7. Helen Goodluck, On Processing and Acquiring Relative Clauses
and Questions in Serbian /Croatian
Experiments run by Stojanović (1999) support the validity of the Active
Filter Strategy (AFS, Frazier and Flores d'Arcais, 1989) and the
Minimal Chain Principle (MCP, de Vincenzi, 1991) in the processing of
Serbian/Croatian (S-C) relatives. Two types of S-C relatives are
(i) those introduced by a relative pronoun, and
(ii) those introduced by a complementizer (što).

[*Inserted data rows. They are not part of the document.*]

Definition in_quotes (s : string) : string := dquote +:+ s +:+ dquote.
Definition error_query (service : string) : string :=
  "sum(rate(cloudward_demo_http_requests_total{service=" +:+ in_quotes service +:+
  ",status_code=~" +:+ in_quotes "5.." +:+ "}[2m])) / clamp_min(sum(rate(" +:+
  "cloudward_demo_http_requests_total{service=" +:+ in_quotes service +:+ "}[2m])), 0.001)".
Definition latency_query (service : string) : string :=
  "histogram_quantile(0.95, sum by (le) (rate(" +:+
  "cloudward_demo_http_request_duration_seconds_bucket{service=" +:+ in_quotes service +:+
  "}[2m])))".

Definition VERIFICATION_FAILURES_TOTAL (strategy : string) : list string :=
  ["cloudward_verification_failures_total"; strategy].

(** [value is not None and value <= threshold]. *)
Definition at_most (value : option float) (threshold : float) : bool :=
  match value with Some v => fleb v threshold | None => false end.
Definition JOptFloat : option float → json := opt_json JFloat.

Section multisignal.
Context {X : Type} `{!Runtime X, !KubeApi X, !TelemetryServer X}.
Context (metrics : HTTPProvider) (plan : VerificationPlan) (before_values : dict).

(** [SignalCheck(...)], with the value recorded before the action. *)
Definition signal (type : SignalType) (required passed : bool) (after threshold : json)
    (detail : option string) : M (World X) SignalCheck :=
  lift (validated "SignalCheck" SignalCheck_valid
    {| sc_type := type; sc_required := required; sc_passed := passed;
       sc_before := default JNull (dict_get (SignalType_value type) before_values);
       sc_after := after; sc_threshold := threshold; sc_detail := detail |}).

(** The three checks on the cluster, with the values they record. *)
Definition cluster_signals : M (World X) (list SignalCheck * dict) :=
  let expected := plan.(vp_expected_replicas) in
  let! d := get_deployment plan.(vp_namespace) plan.(vp_deployment) in
  let! replicas := signal READY_REPLICAS true (expected <=? d.(ready_replicas))
                     (JInt d.(ready_replicas)) (JInt expected) None in
  let! pods := get_pods plan.(vp_namespace) plan.(vp_label_selector) in
  let ready_pods := count_ready pods in
  let restarts := sumZ (map restart_count pods) in
  let! readiness := signal POD_READINESS true (expected <=? ready_pods) (JInt ready_pods)
                      (JInt expected) None in
  let! restart := signal RESTART_COUNT false true (JInt restarts) JNull
    (Some "Restart count is recorded for comparison but is not a sole recovery signal") in
  ret ([replicas; readiness; restart],
       [("ready_replicas", JInt d.(ready_replicas)); ("pod_readiness", JInt ready_pods);
        ("restart_count", JInt restarts)]).

(** One query over the last three minutes. *)
Definition scalar_query (q : string) (window : TelemetryWindow) : M (World X) (option float) :=
  let! r := query_range metrics q window in
  lift (latest_scalar r.(tr_samples)).

(** The two checks on the metrics. *)
Definition telemetry_signals : M (World X) (list SignalCheck * dict) :=
  let! now := utc_now in
  let! window := lift (validated "TelemetryWindow" TelemetryWindow_valid
    {| tw_start := now - seconds 180; tw_end := now; tw_step_seconds := 15 |}) in
  let! error_rate := scalar_query (error_query plan.(vp_service_name)) window in
  let! latency := scalar_query (latency_query plan.(vp_service_name)) window in
  let! errors := signal ERROR_RATE true (at_most error_rate plan.(error_rate_threshold))
    (JOptFloat error_rate) (JFloat plan.(error_rate_threshold))
    (match error_rate with
     | Some _ => None | None => Some "Prometheus returned no error-rate sample" end) in
  let! slow := signal P95_LATENCY true (at_most latency plan.(p95_latency_threshold_seconds))
    (JOptFloat latency) (JFloat plan.(p95_latency_threshold_seconds))
    (match latency with
     | Some _ => None | None => Some "Prometheus returned no p95 sample" end) in
  ret ([errors; slow],
       [("error_rate", JOptFloat error_rate); ("p95_latency", JOptFloat latency)]).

The results of the processing of ŠTO relatives strongly support the
need of AFS. Furthermore, Goodluck shows that the results of an
acquisition study of relative clauses (Stojanović and Goodluck, 1996)
support the conclusion based on Modern Irish and French that
children's grammar of relatives deviates from that of adults. The
deviations in those three languages are consistent with a binding
mechanism as a preferred form of relativization in adult language.
Finally, the author suggests that S-C may offer a better testing ground
than English for the hypothesis that binding chains are impaired in
Broca's aphasics.

8. Lydia Grebenyova, Interpretation of Slavic Multiple Wh-Questions
This paper argues against Bošković's (2001) proposal, based on S-C
and Bulgarian, that Single Pair (SP) readings are unavailable in
multiple wh-questions when there is a syntactic wh-movement to
Spec,CP in order to check the uninterpretable [+wh] feature of Cº. The
author argues that Bosković's analysis cannot account for Russian
data, where SP readings are unavailable, even though no wh-
movement to Spec, CP takes place (Stepanov, 1998). Grebenyova
suggests that the distinction between languages with or without SP
readings can be accounted for on the basis of lexical differences of
the interrogative (Q) morphemes. She proposes that S-C has two
lexical Q-morphemes which are available in both WH and Yes/No
questions. The first morpheme is always phonetically null, and evokes
a Pair List reading by movement to Cº from the base position of being
merged with the lower wh-phrase. The second one has two
allomorphs: [li] and a phonetically null [Ø] element which evokes an SP
reading by movement to C. Russian contrasts with S-C and never
allows an overt Li (Q-morpheme) in wh-questions. This accounts for
the lack of an SP reading in this language. Thus, the Russian
phenomena can be explained under this view by the absence of a Q-
morpheme of a particular kind.

9. Daniel Curie Hall, A Formal Approach to /v/: Evidence from Czech
and Slovak
This paper examines the phonological behavior of /v/ in Czech and
Slovak. The author argues against Padgett (2002) who analyzes /v/
as a 'narrow approximant' /ʋ̣/ [underdotted Latin small letter v with hook]. It is claimed that the data in Czech and Slovak can be
accounted for by using the laryngeal feature specification (Laryngeal
Voice (LV) and Contextual Voice (CV) systems) proposed for Russian
by Avery (1996). In Czech and Slovak, most of the obstruents are
specified as in an LV system, but the anomalous /v/ is unspecified as
in a CV system. The result is a mixed system, where the voiced
obstruents are specified as laryngeals and voiced, the unvoiced as
laryngeals, the sonorants as SV (sonorant or spontaneous voicing),
and /v/ is unspecified. Historically this system is derived from an LV
system where /*w/ became phonologically and phonetically less
sonorant, losing the SV feature without gaining a Laryngeal node in its
place. The lack of final devoicing in Slovak is prevented by Coda v-
Lenition, while in Czech /v/ is a target for final devoicing.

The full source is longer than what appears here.